O relógio em seu pulso marcava 13:37, enquanto meu celular dava uma hora a mais. Pelo visto, Baco Exu do Blues não viu relevância em acomodar-se ao horário de verão, já que essa fase passa em poucos meses. Ou isso, ou ele optou por estar no fuso da Bahia em que morava até pouco tempo atrás, onde os relógios não foram alterados. Dos dois palpites, aposto no primeiro.

É grande sua paciência para responder entrevistas e posar para fotos – duas atividades tediosas e frequentes na temporada de lançamento de um disco -, mas sua inquietude não tenta ser escondida no bater na mesa, ao brincar com qualquer coisa à mão, com o mexer dos pés enquanto fala. Sua voz é calma e sua postura, descontraída. Sabemos, entretanto: Baco é pura força e, mesmo sentado, não para.

“Minha vida é trabalhar 24h por dia”, conta ele, “se não tô trabalhando em música, tô trabalhando em conceito, ou trabalhando na música dos outros. Eu vivo 100% em função da música, em função da criatividade”.

Não é surpresa alguma que só catorze meses separem seu primeiro álbum, Esú, do novo Bluesman, com uma “trilogia” de faixas que saiu em setembro, quando o trabalho de estreia fez aniversário. “É tudo um bagulho de não parar”, diz ele, “eu sei os passos que eu quero dar, tá ligado? Eu sei quais são meus próximos quatro discos, eu sei o que eu quero falar”.

E ele fala dele mesmo, principalmente, com “eu” e verbos na primeira pessoa – de “Te engravido toda noite” a “Eu sou o preto mais odiado que você vai ver” – sendo repetidos a cada poucos segundos no disco. Como ele explica: “Minhas características são de luta. Quando falo de mim, falo de luta. E quando a gente fala de luta, fala de várias pessoais. Tipo quando eu falo ‘Eu sou o preto mais odiado que você vai ver’, todo preto que estiver em um ambiente de branco vai ser o preto mais odiado naquele momento. É sobre isso, é sobre o sentimento das pessoas. Todo preto já se sentiu a pessoa mais odiada do mundo”.
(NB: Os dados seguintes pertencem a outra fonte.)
(** C10.  When the bus answers the bytes [high] and [low], both in
    [0, 255], the word reader of either script returns an integer of
    the closed interval [-32768, 32767], the two's-complement value of
    the 16-bit word [(high << 8) + low]. *)
Theorem raw_word_decoder_int16 (w : World) (addr reg high low : Z) :
  Scenario.answers w addr reg high low ->
  (0 <= high <= 255)%Z ->
  (0 <= low <= 255)%Z ->
  exists v : Z,
    fst (Mpu6050.read_word_2c addr reg w) = Return v
    /\ fst (Spiral.read_word_2c_safe addr reg w) = Return (Some v)
    /\ (-32768 <= v <= 32767)%Z
    /\ v = Spec.twos_complement16 (Z.shiftl high 8 + low).
Proof.
  intros Hans Hh Hl. exists (word_2c high low).
  rewrite (read_word_2c_answers _ _ _ _ _ Hans), (read_word_2c_safe_answers _ _ _ _ _ Hans).
  repeat split; try reflexivity; try (apply word_2c_range; assumption).
  rewrite shiftl_8_word16. apply word_2c_spec; assumption.
Qed.

Lemma raw_word_decoder_int16_witness :
  exists v : Z,
    fst (Mpu6050.read_word_2c 0x68 0x3B (Scenario.flaky 0 Scenario.sample_registers))
    = Return v
    /\ fst (Spiral.read_word_2c_safe 0x68 0x3B
              (Scenario.flaky 0 Scenario.sample_registers)) = Return (Some v)
    /\ (-32768 <= v <= 32767)%Z
    /\ v = Spec.twos_complement16 (Z.shiftl 0xFF 8 + 0x38).
Proof.
  apply (raw_word_decoder_int16 (Scenario.flaky 0 Scenario.sample_registers)
           0x68 0x3B 0xFF 0x38)%Z.
  - split; reflexivity.
  - lia.
  - lia.
Defined.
“Não se nivela só na questão racial, mas em várias minorias. Acho que toda mulher já se sentiu a mais odiada do mundo, então ela vai entender aquela frase. Um gay vai ouvir aquela frase e vai entender aquela frase. É uma dor conjunta, é uma dor de minorias”.

Era véspera de lançamento de Bluesman, o que certamente contribuiu para toda a inquietação durante a entrevista, com “dá tempo de fumar um cigarro?” sendo perguntado de vez em quando aos assessores. “Fala rápido, sem pensar: Esú ou Bluesman?”, diz do outro lado da sala com um dedo apontado para mim enquanto ele pega uma água. Não se trata nem um pouco de insegurança, é pura empolgação de quem será pai de mais um disco em algumas horas.

Pode ser curioso pensar em cenas assim que humanizem Baco Exu do Blues, visto que muito de seu trabalho é construído em cima de sensibilidade (como ele mesmo versa, “Eu sou um dos poucos que não esconde o que sente”).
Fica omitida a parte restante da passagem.